Nach der Jahrtausendwende gab es wiederum einen skandalösen Versuch seitens der Bundesregierung, wesentliche Informationen zur drogenpolitischen Realität zu unterdrücken. Das Bundesministerium für Gesundheit hatte im Jahr 1999 eine Drogen- und Suchtkommission berufen, der hochkarätige Expertinnen und Experten aus den Bereichen Medizin, Psychologie, Rechtswissenschaften, Sozialwissenschaften sowie ein Vertreter der Betroffenen und ein Journalist und Praktiker angehörten. Das 14-köpfige Gremium hatte sich am 8. Dezember 1999 in Berlin konstituiert. Die Aufgabe der Kommission war es, Empfehlungen zur Verbesserung der Suchtprävention auszuarbeiten. Des Weiteren sollte die Kommission dazu beitragen, einen neuen Nationalen Aktionsplan Drogen und Suchtmittel zu entwickeln, der die wichtigen Aspekte und Maßnahmen in diesem Bereich auf allen Ebenen umfassen sollte.

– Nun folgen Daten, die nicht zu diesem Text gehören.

Lemma run_fills_bounded lo hi es : ∀ V p,
  0 <= lo → bounded lo hi V p →
  Forall (λ e, 0 < oe_fill_qty e ∧ lo <= oe_fill_price e <= hi) es →
  V + sumZ oe_fill_qty es <= INT32_MAX → hi * (V + sumZ oe_fill_qty es) <= INT64_MAX →
  ∃ p', run_fills es p = Ok p' ∧ bounded lo hi (V + sumZ oe_fill_qty es) p'.
Proof.
  induction es as [|e es IH]; intros V p Hlo Hbd Hes HV Hmax.
  { exists p. cbn. by rewrite Z.add_0_r. }
  apply Forall_cons in Hes as [[Hq Hpx] Hes]. cbn [sumZ foldr] in *. fold (sumZ oe_fill_qty es) in *.
  assert (0 <= sumZ oe_fill_qty es).
  { apply sumZ_nonneg. intros x Hx. rewrite Forall_forall in Hes. destruct (Hes x Hx). lia. }
  destruct (apply_fill_total lo hi V e p) as [p1 Hp1]; try done; [lia|nia|].
  pose proof (filled_bounded lo hi V e p p1 Hlo Hq Hpx Hbd (apply_fill_Ok _ _ _ Hp1)) as Hbd1.
  destruct (IH _ _ Hlo Hbd1 Hes) as (p' & Hrun & Hbd'); [lia|by rewrite <- Z.add_assoc|].
  exists p'. unfold run_fills in *. cbn. rewrite Hp1. cbn. split; [done|].
  by rewrite Z.add_assoc.
Qed.

(** ** The tracker as a map of positions *)

Definition track (e : OrderEvent) (m : gmap (list char) Position) :
    outcome (gmap (list char) Position) :=
  if is_fill e then map_upsert (cstr 8 (oe_symbol e)) (apply_fill e) m else Ok m.

Definition symbol_ok (e : OrderEvent) : Prop := length (oe_symbol e) = 8%nat.

Lemma apply_event_tracks e t :
  symbol_ok e → table_wf t →
  table_map <$> PositionTracker.apply_event e t = track e (table_map t) ∧
  (∀ t', PositionTracker.apply_event e t = Ok t' → table_wf t').
Proof.
  intros He Hwf. unfold PositionTracker.apply_event, track, symbol_view.
  destruct (is_fill e); cbn [negb]; [|split; [done|by intros t' [= <-]]].
  rewrite array_view_ok. cbn [mbind outcome_bind].
  set (v := {| sv_data := _; sv_size := _ |}).
  apply (get_or_create_update_refines v); [done| |apply apply_fill_keeps_id].
  apply readable_length. cbn. unfold symbol_ok in He. lia.
Qed.

Lemma tracker_fold es t :
  Forall symbol_ok es → foldO PositionTracker.apply_event es PositionTracker.init = Ok t →
  table_wf t ∧ foldO track es ∅ = Ok (table_map t).
Proof.
  intros Hes Hrun. destruct (fold_refines symbol_ok PositionTracker.apply_event track es table_init)
    as [Heq Hwf]; [apply apply_event_tracks|done|apply table_init_wf|].
  split; [by apply Hwf|]. rewrite table_init_map in Heq. rewrite <- Heq.
  by replace (foldO _ es _) with (Ok t).
Qed.

(** What positive fills that stay within [int32_t] totals keep of every position. *)
Record position_inv (p : Position) : Prop := {
  pi_net : p_net_qty p = p_total_buy_qty p - p_total_sell_qty p;
  pi_buy : 0 <= p_total_buy_qty p <= INT32_MAX;
  pi_sell : 0 <= p_total_sell_qty p <= INT32_MAX;
}.

Lemma position_inv_net p : position_inv p → Z.abs (p_net_qty p) <= INT32_MAX.
Proof. intros [Hn Hb Hs]. lia. Qed.

Lemma apply_fill_inv e p p' :
  0 < oe_fill_qty e → apply_fill e p = Ok p' → position_inv p → position_inv p'.
Proof.
  intros Hq H [Hn Hb Hs]. pose proof (apply_fill_Ok e p p' H) as Hf.
  pose proof (filled_net _ _ _ Hf) as Hnet. unfold signed_qty, sgn_side in Hnet.
  pose proof (filled_buy _ _ _ Hf) as Hb'. pose proof (filled_sell _ _ _ Hf) as Hs'.
  unfold apply_fill in H. revert H Hnet Hb' Hs'.
  destruct (decide (oe_side e = Buy)); intros H Hnet Hb' Hs'; unfold apply_buy, apply_sell in H;
    apply bind_Ok in H as (tot & Htot & _); apply i32_Ok in Htot as [-> Htot];
    apply in_i32_spec in Htot; split; unfold INT32_MAX in *; lia.
Qed.

Lemma tracker_positions_inv es t :
  Forall (λ e, symbol_ok e ∧ (is_fill e = true → 0 < oe_fill_qty e)) es →
  foldO PositionTracker.apply_event es PositionTracker.init = Ok t →
  table_wf t ∧ ∀ p, p ∈ live t → position_inv p.
Proof.
  intros Hes Hrun. destruct (tracker_fold es t) as [Hwf Hm];
    [by eapply Forall_impl; [exact Hes|intros e [? _]]|done|]. split; [done|].
  assert (Hind : map_Forall (λ _, position_inv) (table_map t)).
  { revert Hm. apply (foldO_ind (map_Forall (λ _, position_inv))); [apply map_Forall_empty|].
    intros e m1 m2 He H1 Hm. rewrite Forall_forall in Hes. destruct (Hes e He) as [_ Hq].
    unfold track in Hm. destruct (is_fill e); [|by simplify_eq].
    apply map_upsert_Ok in Hm as [(p' & Hp' & ->)|(-> & _)]; [|done].
    apply map_Forall_insert_2; [|done]. eapply apply_fill_inv; [by apply Hq|done|].
    destruct (m1 !! _) as [p|] eqn:Hp; [by apply (H1 _ _ Hp)|].
    split; cbn; unfold INT32_MAX; lia. }
  intros p Hp. apply (Hind (slot_key p)). by apply table_map_Some.
Qed.

(** The fills of one symbol. *)
Definition fills_of (k : list char) (es : list OrderEvent) : list OrderEvent :=
  base.filter (λ e, is_fill e = true ∧ cstr 8 (oe_symbol e) = k) es.

Definition fill_symbols (es : list OrderEvent) : gset (list char) :=
  list_to_set ((λ e, cstr 8 (oe_symbol e)) <$> base.filter (λ e, is_fill e = true) es).

Lemma fill_symbols_cons e es :
  fill_symbols (e :: es) =
    (if is_fill e then {[ cstr 8 (oe_symbol e) ]} else ∅) ∪ fill_symbols es.
Proof.
  unfold fill_symbols. rewrite filter_cons. destruct (is_fill e); cbn.
  - done.
  - by rewrite (left_id_L ∅ (∪)).
Qed.

(** Folding [track] keeps, for every symbol, the position its own fills make, as
    long as no more symbols than slots have been seen. *)
Lemma track_projection es : ∀ m0 m k,
  foldO track es m0 = Ok m → (size (dom m0 ∪ fill_symbols es) ≤ MAX_SYMBOLS)%nat →
  if decide (fills_of k es = []) then m !! k = m0 !! k
  else ∃ p, run_fills (fills_of k es) (default (Position_fresh (pad 8 k)) (m0 !! k)) = Ok p ∧
            m !! k = Some p.
Proof.
  induction es as [|e es IH]; intros m0 m k Hrun Hsize; cbn [foldO] in Hrun.
  { ok_inv. done. }
  apply bind_Ok in Hrun as (m1 & H1 & Hrun). rewrite fill_symbols_cons in Hsize.
  unfold fills_of in *. rewrite filter_cons. unfold track in H1.
  destruct (is_fill e) eqn:Hf; cycle 1.
  { ok_inv. rewrite (decide_False (P := false = true ∧ _)) by (by intros [? _]).
    apply IH; [done|].
    by rewrite (left_id_L ∅ (∪)) in Hsize. }
  set (k0 := cstr 8 (oe_symbol e)) in *.
  apply map_upsert_Ok in H1 as [(p1 & Hp1 & ->)|(-> & Hnone & Hfull)]; cycle 1.
  { exfalso. assert (size ({[ k0 ]} ∪ dom m0) ≤ MAX_SYMBOLS)%nat.
    { etrans; [|exact Hsize]. apply subseteq_size. set_solver. }
    rewrite size_union, size_singleton in * by (apply not_elem_of_dom in Hnone; set_solver).
    rewrite size_dom in *. cbn in Hfull. lia. }
  assert (Hsize' : (size (dom (<[k0 := p1]> m0) ∪ fill_symbols es) ≤ MAX_SYMBOLS)%nat).
  { etrans; [|exact Hsize]. apply subseteq_size. rewrite dom_insert_L. set_solver. }
  specialize (IH _ _ k Hrun Hsize'). destruct (decide (k0 = k)) as [<-|Hk].
  - rewrite (decide_True (P := true = true ∧ _)) by done. rewrite decide_False by done.
    rewrite lookup_insert_eq in IH. unfold run_fills in *. cbn [foldO].
    change (slot_fresh (pad 8 k0)) with (Position_fresh (pad 8 k0)) in Hp1. rewrite Hp1.
    cbn [mbind outcome_bind default from_option] in *. case_decide as Hnil; [|done].
    rewrite Hnil. exists p1. done.
  - rewrite (decide_False (P := true = true ∧ _)) by (by intros [_ ?]). rewrite lookup_insert_ne in IH by done.
    exact IH.
Qed.

(** ** Properties *)

(** A fill of [q] at [px], for the examples. *)
Definition sample_fill (sym : string) (sd : Side) (q px : Z) : OrderEvent :=
  sample_event FullFill sym "O1" sd q px.
Definition round_trip : list OrderEvent :=
  [sample_fill "AAPL" Buy 100 175500000; sample_fill "AAPL" Sell 40 176000000;
   sample_fill "AAPL" Sell 90 177000000].

(** C20. The buy and the sell code, with their four branches, both implement the
    one reference rule for a fill: same net quantity, average price and realized
    P&L; the unrealized P&L is the mark of the new position at the last price; one
    of the two totals grows by the filled quantity; the symbol and the last price
    stay. *)
Theorem apply_fill_implements_rule e p p' :
  apply_fill e p = Ok p' →
  core p' = rule_of e (core p) ∧ p_unrealized_pnl p' = marked p' ∧
  p_symbol p' = p_symbol p ∧ p_last_price p' = p_last_price p ∧
  p_total_buy_qty p' = p_total_buy_qty p + bought e ∧
  p_total_sell_qty p' = p_total_sell_qty p + sold e ∧
  p_last_updated_seq p' = signed 64 (oe_sequence e).
Proof. intros []%apply_fill_Ok. done. Qed.

Lemma apply_fill_implements_rule_witness :
  let p := {| p_symbol := pad 8 (lit "AAPL"); p_net_qty := 60; p_avg_entry_price := 175500000;
              p_realized_pnl := 0; p_unrealized_pnl := 0; p_total_buy_qty := 60;
              p_total_sell_qty := 0; p_last_price := 0; p_last_updated_seq := 0 |} in
  ∃ p', apply_fill (sample_fill "AAPL" Sell 90 177000000) p = Ok p' ∧
        core p' = (-30, 177000000, 90000000).
Proof.
  intros p. destruct (Ok_ex (apply_fill (sample_fill "AAPL" Sell 90 177000000) p)) as [p' E];
    [vm_compute; reflexivity|].
  exists p'. split; [exact E|]. destruct (apply_fill_implements_rule _ _ _ E) as [-> _].
  vm_compute. reflexivity.
Defined.

(** C37. No undefined behaviour within the stated bounds: when every fill has a
    positive quantity and a price in [lo, hi], the traded quantity fits an int32
    and the traded notional at [hi] fits an int64, every fill returns; the average
    price of an open position stays within [lo, hi], a flat one has average 0, and
    the realized P&L is at most the traded notional. *)
Theorem fills_never_overflow lo hi k es :
  0 <= lo <= hi → Forall (λ e, 0 < oe_fill_qty e ∧ lo <= oe_fill_price e <= hi) es →
  sumZ oe_fill_qty es <= INT32_MAX → hi * sumZ oe_fill_qty es <= INT64_MAX →
  ∃ p, run_fills es (Position_fresh k) = Ok p ∧
    (if is_flat p then p_avg_entry_price p = 0 else lo <= p_avg_entry_price p <= hi) ∧
    Z.abs (p_realized_pnl p) <= hi * sumZ oe_fill_qty es ∧
    Z.abs (p_net_qty p) <= sumZ oe_fill_qty es.
Proof.
  intros [Hlo Hhi] Hes HV Hmax.
  destruct (run_fills_bounded lo hi es 0 (Position_fresh k)) as (p & Hrun & []); try done.
  { apply bounded_fresh. lia. }
  exists p. done.
Qed.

Am 4. Juni 2002 hatte die Drogen- und Suchtkommission der Bundesgesundheitsministerin Ulla Schmidt (SPD) und der Drogenbeauftragten der Bundesregierung, Marion Caspers-Merk (SPD), ihren Abschlussbericht zur Verbesserung der Suchtprävention übergeben. Damals hatte das Gesundheitsministerium zu diesem Anlass eine Pressemitteilung mit dem Titel „Politik der Bundesregierung sieht sich durch das Votum der Drogen- und Suchtkommission bestätigt“ veröffentlicht. Sowohl die Pressemitteilung (Nr. 13 vom 4. Juni 2002) als auch eine Vollversion des Abschlussberichtes der Drogen- und Suchtkommission konnte man über mehrere Monate hinweg auf der Website des Gesundheitsministeriums abrufen. Doch später auf einmal suchte man jedoch auf der Website des Ministeriums vergeblich nach diesen beiden Dokumenten. Sie wurden einfach wieder entfernt. Und damit dies nicht allzu auffällig erschien, wurde bei allen Pressemitteilungen der Drogenbeauftragten aus den Jahren 2001 und 2002 die Nummerierung ebenfalls entfernt. Mit nahezu akribischer Präzision wurden hier nach klassischer Geheimdienstmanier wie zu Stalins Zeiten in der Sowjetunion Dokumente aus Verzeichnissen entfernt, um das in diesen amtlichen Dokumenten transportierte Gedankengut besser ausmerzen zu können. Es sei hier angemerkt, dass die hierfür verantwortlichen Politikerinnen in Westdeutschland (BRD) und nicht in der DDR sozialisiert wurden.
Nach wie vor baute die amtliche Drogenpolitik in der Bundesrepublik Deutschland auf die fachliche Unkenntnis der Bevölkerung und unterschlug deshalb systematisch wichtige Informationen, um den Stand der allgemeinen Unkenntnis nicht zu gefährden. Beispielsweise wurde im Drogen- und Suchtbericht der Drogenbeauftragten der Bundesregierung vom 29. April 2003 der Abschlussbericht der Drogen- und Suchtkommission vom Juni 2002 erwähnt (S. 21), jedoch ohne der Angabe einer Bezugsquelle und unter Unterschlagung wichtiger Empfehlungen der Kommission wie:
„Vielmehr ist besonderes Augenmerk auf mögliche schädliche Nebenwirkungen solcher Gesetze (z. B. Stigmatisierung bestimmter Personengruppen, negative Effekte durch Inhaftierungen etc.) zu richten. Zudem sollten Gesetze regelmäßig evaluiert und daraufhin überprüft werden, ob die in sie gesetzten Erwartungen auch tatsächlich erfüllt worden sind. Sollte die (unabhängige) Evaluation zu dem Ergebnis kommen, dass dies nicht der Fall ist, dann sind die Gesetze abzuschaffen, im Ausnahmefall auch zu ändern.“ [S. 30]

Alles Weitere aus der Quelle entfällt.